The Strait of Hormuz is often imagined as a place that can be “closed” by a single order, as though it were a gate. In reality, Iran does not block it with a physical barrier or by imposing a total, uninterrupted blockade across the entire waterway. Rather, it creates a military, insurance, and political environment in which the passage of ships becomes either too dangerous or selectively permitted only on Iranian terms.
The reason this instrument works at all lies in geography. The Strait of Hormuz links the Persian Gulf with the Gulf of Oman and the Arabian Sea, separating Iran from Oman. It is one of the world’s most important energy chokepoints. Tankers move through a narrow, predictable corridor, and in its tightest section the traffic lanes are extremely limited. That makes shipping movements highly exposed and relatively easy to monitor, threaten, delay, or disrupt.
For precisely that reason, Iran does not need to seal the Strait completely. It is enough to destroy the sense of safe transit. When tankers move slowly, along fixed routes, and through a confined passage, even a limited number of attacks, threats, or suspicions of mining can sharply alter the behaviour of insurers, shipowners, charterers, and captains. In such circumstances, the commercial route remains technically open, yet functionally unstable.
The first and most classic instrument is the use of naval mines. This is a cheap, asymmetrical, and highly effective means of pressure. Even a relatively small number of mines does not need to sink large numbers of vessels in order to achieve its effect. Their real value lies in forcing minesweeping operations, slowing navigation, compelling route inspections, increasing escort requirements, and raising the cost of every transit. In a narrow maritime corridor such as Hormuz, even the suspicion of mined waters may be almost as damaging as the mines themselves.
The second instrument is the deployment of coastal anti-ship missiles, ballistic systems, and strike drones. Their advantage is that Iran does not need to keep a large conventional fleet permanently at sea. The threat can be generated from the shore, from islands, and from layered defensive positions inland. In such a setting, the central danger to shipping does not come from a traditional naval battle, but from a multi-layered anti-access system built around missiles, drones, reconnaissance, and targeting against vessels moving through a narrow and predictable channel.
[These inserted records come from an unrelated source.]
(* ===== verification/LibcSort.v ===== *)
(** * Sorting of the C library

    [lib/libc/qsort.c] over the memory of [LibcMem]: an array of [n] elements of [es] bytes, with the function that compares two of
    them as an argument.  The fuel of a call is the number of elements and one, and so is that of its loops. *)

From stdpp Require Import base gmap list numbers sorting.
From S2P Require Import Prelude Align LibcMem LibcString LibcStdlib.

(** ** Exchanging memory *)

(** The loop of [swapcode], which runs at least once. *)
Fixpoint swap_bytes (i : nat) (pi pj : Z) : M cmem unit :=
  match i with
  | O => ret tt
  | S i => do t <- ldb pi; do u <- ldb pj; stb pi u ;; stb pj t ;; swap_bytes i (pi + 1) (pj + 1)
  end.
Fixpoint swap_longs (i : nat) (pi pj : Z) : M cmem unit :=
  match i with
  | O => ret tt
  | S i => do t <- ldw pi; do u <- ldw pj; stw pi u ;; stw pj t ;; swap_longs i (pi + lsize) (pj + lsize)
  end.
Definition swapfunc (a b n swaptype : Z) : M cmem unit :=
  if swaptype <=? 1 then swap_longs (Z.to_nat (Z.max 1 (s64 (u64 n / lsize)))) a b
  else swap_bytes (Z.to_nat (Z.max 1 (s64 (u64 n / 1)))) a b.

Definition SWAPINIT (a es : Z) : Z :=
  if negb (a mod lsize =? 0) || negb (es mod lsize =? 0) then 2 else if es =? lsize then 0 else 1.

Definition swap (es swaptype a b : Z) : M cmem unit :=
  if swaptype =? 0 then do t <- ldw a; do u <- ldw b; stw a u ;; stw b t
  else swapfunc a b (s32 es) swaptype.
Definition vecswap (swaptype a b n : Z) : M cmem unit := when (0 <? n) (swapfunc a b n swaptype).

(** ** [qsort] *)

Section qsort.
Context (cmp : Z -> Z -> M cmem Z).

Definition med3 (a b c : Z) : M cmem Z :=
  do r <- cmp a b;
  if r <? 0 then
    do r <- cmp b c;
    if r <? 0 then ret b else do r <- cmp a c; ret (if r <? 0 then c else a)
  else
    do r <- cmp b c;
    if 0 <? r then ret b else do r <- cmp a c; ret (if r <? 0 then a else c).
The third instrument is the use of swarms of fast attack craft, selective interceptions, and managed uncertainty. Small boats operated by the Islamic Revolutionary Guard Corps are not always the decisive weapon against heavily protected convoys, but they are extremely effective for intimidation, shadowing, forcing vessels to alter course, checking documentation, demonstrating control, and creating the impression that any safe passage depends on Iran’s permission. This turns the Strait from a neutral international route into a politically conditioned passageway.
The fourth instrument is legal and administrative pressure. Iran can attempt to challenge the practical application of rules governing transit through international straits, raise questions about rights of passage, demand procedural compliance, or seek to attach passage to licensing, inspection, or other political conditions. In this way, the issue is not only military. It also becomes juridical and diplomatic. The objective is to shift the discussion from freedom of navigation to contested control, thereby increasing bargaining power.
The key conclusion is this: Iran blocks the Strait of Hormuz not by means of an “iron curtain”, but through a combination of geography, inexpensive asymmetrical tools, selective strikes, the threat of mining, restricted access, and legal ambiguity. This is not a model of absolute closure. It is a model of managed paralysis. Its purpose is not necessarily to halt all traffic permanently, but to turn passage itself into an instrument of leverage — over military pressure, sanctions, regional confrontation, or wider negotiations.
At the same time, it is difficult for Iran to keep the Strait fully closed for a prolonged period. Against it stand multinational naval forces, minesweeping capabilities, intelligence assets, escorted convoys, pressure from major energy importers, and a limited but still relevant system of alternative export routes bypassing the Strait. For that reason, Iran’s strategic strength lies not in maintaining an indefinite blockade, but in its ability to raise the global price of risk very quickly. That is the real mechanism by which the Strait of Hormuz is blocked.